When large numbers first started arriving the council created an unaccompanied minors team.  Then, worried that specialisation might bring a lesser service rather than creating additional value, it decided to mainstream their needs.

“Providing separate care can mean treating people differently, with add-on services, and result in people not seeing them as our children,” she explains.

Kent CC shares this inclusive approach, and provides a service for over 800 unaccompanied young asylum seekers.

Dover is one of the three main entry points for those entering the UK, along with Heathrow Airport, located in Hillingdon LBC, and Croydon, where the Home Office has an assessment and screening unit.

There are four main challenges to the work, says Karen Goodman, the county council’s head of service for Unaccompanied Asylum Seeking Children and Young People.  Firstly, demand for the service is highly unpredictable.

“I cannot say how many new entrants I am going to have in two weeks or six months,” she says.  “This presents huge problems of oversupply and under supply, with huge impacts on personnel and accommodation.”

In addition, people are often presented to councils at the end of the day, with immediate accommodation needs.  “We have to be uniquely flexible, and that can be very challenging,” says Ms Goodman.

The second challenge is similar.  Although the children live in a world of uncertainty (while they wait for the outcome of their asylum applications, and can suddenly receive significant news from their home country.

However, Department for Children Schools and Families’ policies are measured by trying to achieve stability, taking into account factors such as the number of placement changes and their educational achievements.

“None of the performance indicators are geared to the lives of young asylum seekers before they arrived in the UK or while they are here,” says Ms Goodman.

Ms Simpson agrees, and highlights its impact on service provision.  “Care planning has to be realistic and cope with the different paths their lives may take.  You have to hold in mind different outcomes,” she says.

Some are granted asylum, some are refused, but mostly their stay is limited.  And though the latter have the right to apply for an extension, this continues their uncertainty.  “Asylum and immigration laws can totally cut through your planning,” she says.

She continues: “We try and keep their minds open to all the possibilities, including refusal and return.  It may be tempting not to go there – and as social workers we are used to fixing things – but our research shows that children and young people would rather have the truth, and have it out and talk about it.”

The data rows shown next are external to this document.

(** ** Submitting the contact form *)

(** X19. The contact form hands a mail to the transport only for a
    complete submission: four string fields that are not empty once
    trimmed, a trimmed address of the accepted pattern, and a recipient
    configured in [CONTACT_EMAIL_TO]. The mail then goes to that
    recipient with the trimmed subject behind the [[LearnLoop Contact]]
    prefix, the answer is 200 exactly when the transport accepted it, and
    every 400 is given before any mail is made. *)
Theorem contact_form_sends_only_complete_submissions :
  forall (sendMail : Contact.Transport -> Contact.Mail -> bool)
         (env : Contact.Env) (body : Contact.Body),
    let o := Contact.submitContactForm sendMail env body in
    (forall t m,
        Contact.handed o = Some (t, m) ->
        exists n e s msg,
          Contact.name body = Contact.Text n
          /\ Contact.email body = Contact.Text e
          /\ Contact.subject body = Contact.Text s
          /\ Contact.message body = Contact.Text msg
          /\ JsString.trim n <> EmptyString
          /\ JsString.trim s <> EmptyString
          /\ JsString.trim msg <> EmptyString
          /\ Contact.emailShape (JsString.trim e)
          /\ Contact.CONTACT_EMAIL_TO env = Some (Contact.to m)
          /\ Contact.to m <> EmptyString
          /\ Contact.mailSubject m
             = ("[LearnLoop Contact] " ++ JsString.trim s)%string
          /\ Contact.from m = Contact.SMTP_USER env
          /\ Contact.port t = Js.orElse (Contact.SMTP_PORT env) 587
          /\ ((exists ok, Contact.reply o = Contact.Success ok)
              <-> sendMail t m = true))
    /\ (forall ok, Contact.reply o = Contact.Success ok ->
                   exists t m, Contact.handed o = Some (t, m)
                               /\ sendMail t m = true)
    /\ (forall status error msg,
           Contact.reply o = Contact.Failure status error msg ->
           (status = 400 \/ status = 500)
           /\ (status = 400 -> Contact.handed o = None)).
Proof.
  intros sendMail env body o. subst o. unfold Contact.submitContactForm.
  destruct (Contact.falsy (Contact.name body) || Contact.falsy (Contact.email body)
            || Contact.falsy (Contact.subject body)
            || Contact.falsy (Contact.message body)) eqn:F.
  { simpl. split; [discriminate|]. split; [discriminate|].
    intros status error msg [= <- _ _]. auto. }
  destruct (Contact.name body) as [|n|], (Contact.email body) as [|e|],
           (Contact.subject body) as [|s|], (Contact.message body) as [|msg|];
    try (simpl; split; [discriminate|]; split; [discriminate|];
         intros status error m [= <- _ _]; split; [auto|discriminate]).
  destruct (negb (Contact.nonEmpty (JsString.trim n))
            || negb (Contact.nonEmpty (JsString.trim e))
            || negb (Contact.nonEmpty (JsString.trim s))
            || negb (Contact.nonEmpty (JsString.trim msg))) eqn:N.
  { simpl. split; [discriminate|]. split; [discriminate|].
    intros status error m [= <- _ _]. auto. }
  apply orb_false_iff in N. destruct N as [N Nm].
  apply orb_false_iff in N. destruct N as [N Ns].
  apply orb_false_iff in N. destruct N as [Nn Ne].
  apply negb_false_iff in Nn, Ne, Ns, Nm.
  apply nonEmpty_iff in Nn. apply nonEmpty_iff in Ne.
  apply nonEmpty_iff in Ns. apply nonEmpty_iff in Nm.
  destruct (Contact.emailRegex_test (JsString.trim e)) eqn:R; simpl.
  2:{ split; [discriminate|]. split; [discriminate|].
      intros status error m [= <- _ _]. auto. }
  apply emailRegex_shape in R.
  destruct (Contact.CONTACT_EMAIL_TO env) as [recipient|] eqn:C.
  2:{ simpl. split; [discriminate|]. split; [discriminate|].
      intros status error m [= <- _ _]. split; [auto|discriminate]. }
  destruct (Contact.nonEmpty recipient) eqn:Nr; simpl.
  2:{ split; [discriminate|]. split; [discriminate|].
      intros status error m [= <- _ _]. split; [auto|discriminate]. }
  apply nonEmpty_iff in Nr.
  destruct (sendMail _ _) eqn:S; simpl.
  - split; [|split].
    + intros t m [= <- <-]. exists n, e, s, msg. simpl.
      repeat (split; [solve [auto]|]). intros _. eexists. reflexivity.
    + intros ok _. do 2 eexists. split; [reflexivity|exact S].
    + discriminate.
  - split; [|split].
    + intros t m [= <- <-]. exists n, e, s, msg. simpl.
      repeat (split; [solve [auto]|]). rewrite S.
      split; [intros [ok H]; discriminate|discriminate].
    + discriminate.
    + intros status error m [= <- _ _]. split; [auto|discriminate].
Qed.

Lemma contact_form_sends_only_complete_submissions_witness :
  exists t m,
    Contact.handed (Contact.submitContactForm (fun _ _ => true)
                      Contact.sampleEnv Contact.sampleBody) = Some (t, m)
    /\ Contact.to m = "team@learnloop.test"%string
    /\ Contact.mailSubject m = "[LearnLoop Contact] Hello"%string
    /\ Contact.emailShape "ada@example.org".
Proof.
  do 2 eexists. split; [vm_compute; reflexivity|].
  split; [reflexivity|]. split; [reflexivity|].
  edestruct (proj1 (contact_form_sends_only_complete_submissions
                      (fun _ _ => true) Contact.sampleEnv Contact.sampleBody))
    as (n & e & s & msg & _ & He & _ & _ & _ & _ & _ & Hshape & _).
  - vm_compute. reflexivity.
  - injection He as <-. exact Hshape.
Defined.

To describe the third issue, Ms Goodman chooses her words carefully.  “We are providing a service in a not always welcoming environment.  Most people do not want asylum seekers in this country.”

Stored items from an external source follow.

(** * Encrypted room messaging: the message service, its cipher and its fan-out

    A shallow embedding of the chat server's messaging core:
    - [Buffer]: the byte/text transcodings the cipher path goes through
      ([toString('hex')], [Buffer.from(_, 'hex')], UTF-8 of a JS string);
    - [EncryptionService] (src/utils/encryption.ts);
    - [MessageService] (services/message-service);
    - [validateRequest] (middleware/security) and the message routes
      (src/routes/message-routes.ts);
    - the socket handlers (src/socket/socket-handlers.ts).

    Message text is a JS string, that is a sequence of UTF-16 code units,
    because the cipher path transcodes it to UTF-8 and back.  Identifiers,
    names, keys and hex/JSON text are ASCII strings.  A MongoDB collection is
    a finite map from the [_id] of a document to the document, the [_id]
    being a string or an ObjectId; a filter on [_id] is a lookup by that
    value, and a string never matches an ObjectId.  What Node's [crypto]
    and [JSON] compute is a parameter of the development, the class
    [Platform]. *)

From Stdlib Require Import ZArith NArith Lia Strings.Byte Ascii String.
From stdpp Require Import base option list strings gmap sorting.

Local Open Scope N_scope.

(** ** Buffers and transcodings *)

(** A JS string: its UTF-16 code units, each below [0x10000]. *)
Definition jsstring := list N.

(** The code units of an ASCII literal. *)
Fixpoint js (s : string) : jsstring :=
  match s with
  | EmptyString => []
  | String c r => N_of_ascii c :: js r
  end.

Global Instance byte_eq_dec : EqDecision byte := Byte.byte_eq_dec.

Module Buffer.

Definition byte_of_N (n : N) : byte :=
  match Byte.of_N (n mod 256) with
  | Some b => b
  | None => x00
  end.

(** *** [buf.toString('hex')] and [Buffer.from(s, 'hex')] *)

Definition hex_digit (n : N) : ascii :=
  match n with
  | 0 => "0" | 1 => "1" | 2 => "2" | 3 => "3"
  | 4 => "4" | 5 => "5" | 6 => "6" | 7 => "7"
  | 8 => "8" | 9 => "9" | 10 => "a" | 11 => "b"
  | 12 => "c" | 13 => "d" | 14 => "e" | _ => "f"
  end%char.

(** Digits are accepted in either case when decoding. *)
Definition hex_value (c : ascii) : option N :=
  let n := N_of_ascii c in
  if (48 <=? n) && (n <=? 57) then Some (n - 48)
  else if (97 <=? n) && (n <=? 102) then Some (n - 87)
  else if (65 <=? n) && (n <=? 70) then Some (n - 55)
  else None.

Even publishing asylum seekers’ achievements in the local press – for example when they get into a further education college, or university, as many do – can be met with the question ‘Why are we supporting them?’ as much as ‘Well done.’

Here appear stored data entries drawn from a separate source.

Lemma sell_every_sound (queue : list Z) (c : Change) :
  Forall bill queue →
  0 ≤ cach25 c → 0 ≤ cach50 c →
  (sell_every c queue).1 = true →
  can_sell (cach25 c) (cach50 c) queue.
Proof.
  revert c. induction queue as [|p queue IH]; intros [x y] Hbills H25 H50;
    cbn [cach25 cach50] in *; [constructor |].
  apply Forall_cons in Hbills as [Hp Hbills]. rewrite sell_every_cons.
  unfold bill in Hp. rewrite !elem_of_cons, elem_of_nil in Hp.
  destruct Hp as [-> | [-> | [-> | []]]].
  - assert (sell (Build_Change x y) 25 = (true, Build_Change (x + 1) y))
      as -> by sell_cases.
    cbn [fst snd]. intros Hrest%IH; cbn [cach25 cach50] in *; try lia; try done.
    by constructor.
  - destruct (decide (x = 0)) as [-> | Hx].
    + by assert (sell (Build_Change 0 y) 50 = (false, Build_Change 0 y))
        as -> by sell_cases.
    + assert (sell (Build_Change x y) 50 = (true, Build_Change (x - 1) (y + 1)))
        as -> by sell_cases.
      cbn [fst snd]. intros Hrest%IH; cbn [cach25 cach50] in *;
        try lia; try done.
      apply can_sell_50; [lia | done].
  - destruct (decide (y = 0 ∨ x = 0)) as [H0 | H0].
    + destruct (decide (2 < x)) as [Hx | Hx].
      * assert (sell (Build_Change x y) 100 = (true, Build_Change (x - 3) y))
          as -> by sell_cases.
        cbn [fst snd]. intros Hrest%IH; cbn [cach25 cach50] in *;
          try lia; try done.
        apply can_sell_100_25_25_25; [lia | done].
      * by assert (sell (Build_Change x y) 100 = (false, Build_Change x y))
          as -> by sell_cases.
    + assert (sell (Build_Change x y) 100
              = (true, Build_Change (x - 1) (y - 1))) as -> by sell_cases.
      cbn [fst snd]. intros Hrest%IH; cbn [cach25 cach50] in *;
        try lia; try done.
      apply can_sell_100_50_25; [lia | lia | done].
Qed.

And finally there are the challenges of service provision itself.

People might arrive with health problems and mental health issues, having been through trauma or loss.  And all the procedures, policies and guidance for working with looked after children are written for indigenous children.  They cover things such as pocket money and are not written for 16 or 17year old Afghans or Somalis with very different needs.

“The system does not allow any flexibility – it is like trying to put a square peg into a round hole,” says Ms Goodman.

Finding the right type of accommodation can also be difficult – and selecting the right co-habitants for where they stay.   But on top of these challenges is the difficulty of assessing the age of those who arrive – which affects their entitlements and legal status.

In 2003 the High Court ruled that young asylum seekers came under the same legislation as children leaving care, and should therefore, subject to immigration rules, continue to receive support until they are 21 years old, or 24 if still in education.

In order to make an accurate assessment as possible Kent has introduced a holistic assessment model – as favoured by the Home Office – that uses multidisciplinary skills and inputs from different agencies, and makes the assessment over a period of time rather than an isolated decision.  To do so it has two dedicated residential units where people are observed.

Kensington and Chelsea’s Ms Simpson explains the problem.  “We only have the information they give us, as opposed to any information from schools or GPs or families.  Trying to assess them starts with are they who – and the age – they say they are.”

She continues: “We don’t want to contribute to a culture of disbelief – we have seen that does not help in child abuse cases – but we have to acknowledge the reality that their only route to safety [the UK] may have been through telling lies – and it is in their interests to be accepted as a child.”

“We hope that by getting to know them we get the bigger picture,” says Ms Simpson.  “The key is to try and form trusting relationships and give opportunities to them, so that they can share more of themselves – so that we can support them and they do not remain as mysteries.”

To achieve this she cites the need to support the young people with staff who are going to be around for sometime – which is a challenge for social services in the current climate – and recruiting staff and foster carers from similar countries, so as to help with cultural understanding and language issues.  And there is the need for language-related educational support.

Councils should provide a range of support, and be more informal and creative, says Ms Simpson.  As examples, Kensington and Chelsea runs group sessions for the asylum seekers to share their experiences with others that have been through the same situations, and with indigenous young people, to challenge some of the myths held by both sides.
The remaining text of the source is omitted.